▶ _Activity_
Copy each line of the data below with the word "width".

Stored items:
· · · · ·

(** X7: Outside training ([is_training = False]) no entry is dropped: the
    result of [BertModel] is the same for any two random choices of
    [tf.nn.dropout], whatever the dropout probabilities of the
    configuration are. *)
Theorem BertModel_evaluation_has_no_dropout
    (keep1 keep2 : R -> list nat -> bool)
    (norm : norm_scope -> list R -> list R) (erf : R -> R)
    (vars : bert_vars) (config : BertConfig)
    (layer_def : list bool) (input_ids cluster_ids context_ids : list (list Z))
    (input_mask context_mask token_type_ids : option (list (list Z)))
    (use_one_hot_embeddings : bool) :
  BertModel (tf := Build_TensorFlow keep1 norm erf) vars config false
    layer_def input_ids cluster_ids context_ids input_mask context_mask
    token_type_ids use_one_hot_embeddings =
  BertModel (tf := Build_TensorFlow keep2 norm erf) vars config false
    layer_def input_ids cluster_ids context_ids input_mask context_mask
    token_type_ids use_one_hot_embeddings.
Proof.
  unfold BertModel. cbn [negb].
  cbn [eval_config vocab_size hidden_size num_hidden_layers
       num_attention_heads intermediate_size hidden_act hidden_dropout_prob
       attention_probs_dropout_prob max_position_embeddings type_vocab_size
       initializer_range cluster_size].
  destruct (shape2 input_ids) as [batch_size seq_length].
  destruct (py_index layer_def 0) as [flag0|e]; cbn [bind]; [|reflexivity].
  destruct flag0; [|reflexivity].
  destruct (embedding_lookup _ _ _ _ _) as [[wo tbl]|e]; cbn [bind];
    [|reflexivity].
  destruct (cluster_embedding_lookup _ _ _ _ _) as [[co ctbl]|e]; cbn [bind];
    [|reflexivity].
  destruct (py_index layer_def 2) as [flag2|e]; cbn [bind]; [|reflexivity].
  destruct (py_index layer_def 3) as [flag3|e]; cbn [bind]; [|reflexivity].
  assert (Hpost : forall x u1 i1 v1 t1 u2 t2 m2 u3 t3 i3,
    embedding_postprocessor (tf := Build_TensorFlow keep1 norm erf)
      x u1 i1 v1 t1 u2 t2 m2 u3 t3 i3 (Some 0) =
    embedding_postprocessor (tf := Build_TensorFlow keep2 norm erf)
      x u1 i1 v1 t1 u2 t2 m2 u3 t3 i3 (Some 0)).
  { intros. unfold embedding_postprocessor.
    destruct (shape3 x) as [[b l] w].
    destruct (add_token_type_embeddings _ _ _ _ _ _ _ _); cbn [bind];
      [|reflexivity].
    destruct (add_position_embeddings _ _ _ _ _ _); cbn [bind];
      [|reflexivity].
    destruct (add_entity_embeddings _ _ _ _ _ _ _ _); cbn [bind];
      [|reflexivity].
    unfold layer_norm_and_dropout. now rewrite !dropout_at_zero. }
  rewrite Hpost.
  destruct (embedding_postprocessor _ _ _ _ _ _ _ _ _ _ _ _) as [eo|e];
    cbn [bind]; [|reflexivity].
  assert (Hact : get_activation (tf := Build_TensorFlow keep1 norm erf)
                   (hidden_act config) =
                 get_activation (tf := Build_TensorFlow keep2 norm erf)
                   (hidden_act config)) by reflexivity.
  rewrite Hact.
  destruct (get_activation _) as [act|e]; cbn [bind]; [|reflexivity].
  assert (Htrans : forall v x m s h n a i f,
    transformer_model (tf := Build_TensorFlow keep1 norm erf)
      v x m s h n a i f (Some 0) (Some 0) true =
    transformer_model (tf := Build_TensorFlow keep2 norm erf)
      v x m s h n a i f (Some 0) (Some 0) true).
  { intros. unfold transformer_model, transformer_stack.
    destruct (a =? 0)%nat; [reflexivity|].
    destruct (negb _); [reflexivity|].
    destruct (shape3 x) as [[b l] w].
    destruct (negb _); [reflexivity|].
    rewrite (foldM_ext
      (transformer_layer (tf := Build_TensorFlow keep1 norm erf) v m s h a
         (attention_head_size_of h a) i f (Some 0) (Some 0) b l)
      (transformer_layer (tf := Build_TensorFlow keep2 norm erf) v m s h a
         (attention_head_size_of h a) i f (Some 0) (Some 0) b l));
      [reflexivity|].
    intros [prev all] idx.
    unfold transformer_layer, attention_layer, attention_layer_nodes.
    destruct (attention_dims _ _ _ _ _) as [[[bb ff] tt]|e]; cbn [bind];
      [|reflexivity].
    destruct m as [mask|]; [|reflexivity].
    destruct (attention_head_size_of h a =? 0)%nat; [reflexivity|].
    cbn [bind context_layer].
    now rewrite !dropout_at_zero. }
  rewrite Htrans. reflexivity.
Qed.

(** ** What a construction of the model needs *)

Section Construction.

Context {tf : TensorFlow}.

Lemma transformer_model_ok_all
    (vars : nat -> layer_vars) (input_tensor : tensor3)
    (attention_mask sub_attention_mask : option tensor3)
    (hidden_size num_hidden_layers num_attention_heads intermediate_size : nat)
    (intermediate_act_fn : option (R -> R))
    (hidden_dropout_prob attention_probs_dropout_prob : option R)
    (out : transformer_output) :
  transformer_model vars input_tensor attention_mask sub_attention_mask
    hidden_size num_hidden_layers num_attention_heads intermediate_size
    intermediate_act_fn hidden_dropout_prob attention_probs_dropout_prob true
    = Ok out ->
  num_attention_heads <> 0%nat /\
  (hidden_size mod num_attention_heads = 0)%nat /\
  width (hd [] input_tensor) = hidden_size /\
  exists final_outputs,
    out = AllLayers final_outputs /\ length final_outputs = num_hidden_layers.
Proof.
  unfold transformer_model, transformer_stack.
  destruct (Nat.eqb_spec num_attention_heads 0) as [H0|H0]; [discriminate|].
  destruct (Nat.eqb_spec (hidden_size mod num_attention_heads) 0) as [H1|H1];
    cbn [negb]; [|discriminate].
  unfold shape3.
  destruct (Nat.eqb_spec (width (hd [] input_tensor)) hidden_size) as [H2|H2];
    cbn [negb]; [|discriminate].
  destruct (foldM _ _ _) as [[prev all]|err] eqn:E; cbn [bind];
    [|discriminate].
  intros H. injection H as <-.
  apply transformer_loop_outputs in E.
  destruct E as (news & Hall & Hlen & Hprev).
  repeat split; auto.
  eexists. split; [reflexivity|]. rewrite length_map, Hall. exact Hlen.
Qed.

Lemma py_last_is_last {A} (l : list A) (x d : A) :
  py_last l = Ok x -> l <> [] /\ x = last l d.
Proof.
  unfold py_last. destruct (rev l) as [|y r] eqn:E; [discriminate|].
  intros H. injection H as <-.
  assert (Hl : l = rev r ++ [y]).
  { rewrite <- (rev_involutive l), E. reflexivity. }
  subst l. split.
  - intros C. destruct (rev r); discriminate.
  - now rewrite last_last.
Qed.

Lemma embedding_lookup_table (input_ids : id_tensor) (V E : nat) (table : mat)
    (u : bool) (out : tensor3) (tbl : mat) :
  embedding_lookup input_ids V E table u = Ok (out, tbl) -> tbl = table.
Proof.
  unfold embedding_lookup. destruct (shape3 _) as [[b l] n].
  destruct u; cbn [bind].
  - intros H. now injection H as _ <-.
  - destruct (tf_nn_embedding_lookup _ _); cbn [bind]; [|discriminate].
    intros H. now injection H as _ <-.
Qed.

(** X8: When [BertModel] is constructed with its attributes set, the first
    layer flag is set and the flags at indices 2 and 3 exist, the model has
    at least one layer, the number of heads is positive and divides the
    hidden size, and the activation name is known; the model then holds
    one encoder output per layer, the last of which is the sequence output,
    and the word table it was given. *)
Theorem BertModel_construction_requires
    (vars : bert_vars) (config : BertConfig) (is_training : bool)
    (layer_def : list bool) (input_ids cluster_ids context_ids : list (list Z))
    (input_mask context_mask token_type_ids : option (list (list Z)))
    (use_one_hot_embeddings : bool) (model : BertModel_attrs) :
  BertModel vars config is_training layer_def input_ids cluster_ids context_ids
    input_mask context_mask token_type_ids use_one_hot_embeddings
    = Ok (Some model) ->
  nth_error layer_def 0 = Some true /\
  (4 <= length layer_def)%nat /\
  (0 < num_hidden_layers config)%nat /\
  num_attention_heads config <> 0%nat /\
  (hidden_size config mod num_attention_heads config = 0)%nat /\
  is_ok (get_activation (hidden_act config)) = true /\
  length (all_encoder_layers model) = num_hidden_layers config /\
  sequence_output model = last (all_encoder_layers model) [] /\
  embedding_table model = word_embeddings vars.
Proof.
  intros Hrun. unfold BertModel in Hrun.
  set (cfg := if negb is_training then eval_config config else config) in Hrun.
  assert (Hcfg : hidden_size cfg = hidden_size config /\
                 num_hidden_layers cfg = num_hidden_layers config /\
                 num_attention_heads cfg = num_attention_heads config /\
                 hidden_act cfg = hidden_act config)
    by (unfold cfg; now destruct is_training).
  destruct Hcfg as (Hh & Hn & Ha & Hact).
  destruct (shape2 input_ids) as [batch_size seq_length].
  unfold py_index in Hrun.
  destruct (nth_error layer_def 0) as [flag0|] eqn:E0; cbn [bind] in Hrun;
    [|discriminate].
  destruct flag0; [|discriminate].
  destruct (embedding_lookup _ _ _ _ _) as [[wo tbl]|e] eqn:Eword;
    cbn [bind] in Hrun; [|discriminate].
  destruct (cluster_embedding_lookup _ _ _ _ _) as [[co ctbl]|e];
    cbn [bind] in Hrun; [|discriminate].
  destruct (nth_error layer_def 2) as [flag2|] eqn:E2; cbn [bind] in Hrun;
    [|discriminate].
  destruct (nth_error layer_def 3) as [flag3|] eqn:E3; cbn [bind] in Hrun;
    [|discriminate].
  destruct (embedding_postprocessor _ _ _ _ _ _ _ _ _ _ _ _) as [eo|e];
    cbn [bind] in Hrun; [|discriminate].
  rewrite Hact in Hrun.
  destruct (get_activation (hidden_act config)) as [act|e] eqn:Eact;
    cbn [bind] in Hrun; [|discriminate].
  destruct (transformer_model _ _ _ _ _ _ _ _ _ _ _ _) as [out|e] eqn:Etrans;
    cbn [bind] in Hrun; [|discriminate].
  destruct (transformer_model_ok_all _ _ _ _ _ _ _ _ _ _ _ _ Etrans)
    as (Hheads & Hmod & _ & outs & -> & Hlen).
  destruct (py_last outs) as [so|e] eqn:Elast; cbn [bind] in Hrun;
    [|discriminate].
  destruct (pooler _ _ _ _) as [po|e]; cbn [bind] in Hrun; [|discriminate].
  injection Hrun as <-.
  cbn [all_encoder_layers sequence_output embedding_table].
  destruct (py_last_is_last outs so [] Elast) as [Hne Hlast].
  rewrite Hh, Ha in *. rewrite Hn in Hlen.
  split; [reflexivity|].
  split. { assert (nth_error layer_def 3 <> None) by congruence.
           apply nth_error_Some in H. lia. }
  split. { destruct outs; [contradiction|]. cbn in Hlen. lia. }
  repeat split; auto.
  apply (embedding_lookup_table _ _ _ _ _ _ _ Eword).
Qed.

· · · · ·

▶ _Result of the exercise_
  width (hd [] input_tensor) = hidden_size /\
  destruct (Nat.eqb_spec (width (hd [] input_tensor)) hidden_size) as [H2|H2];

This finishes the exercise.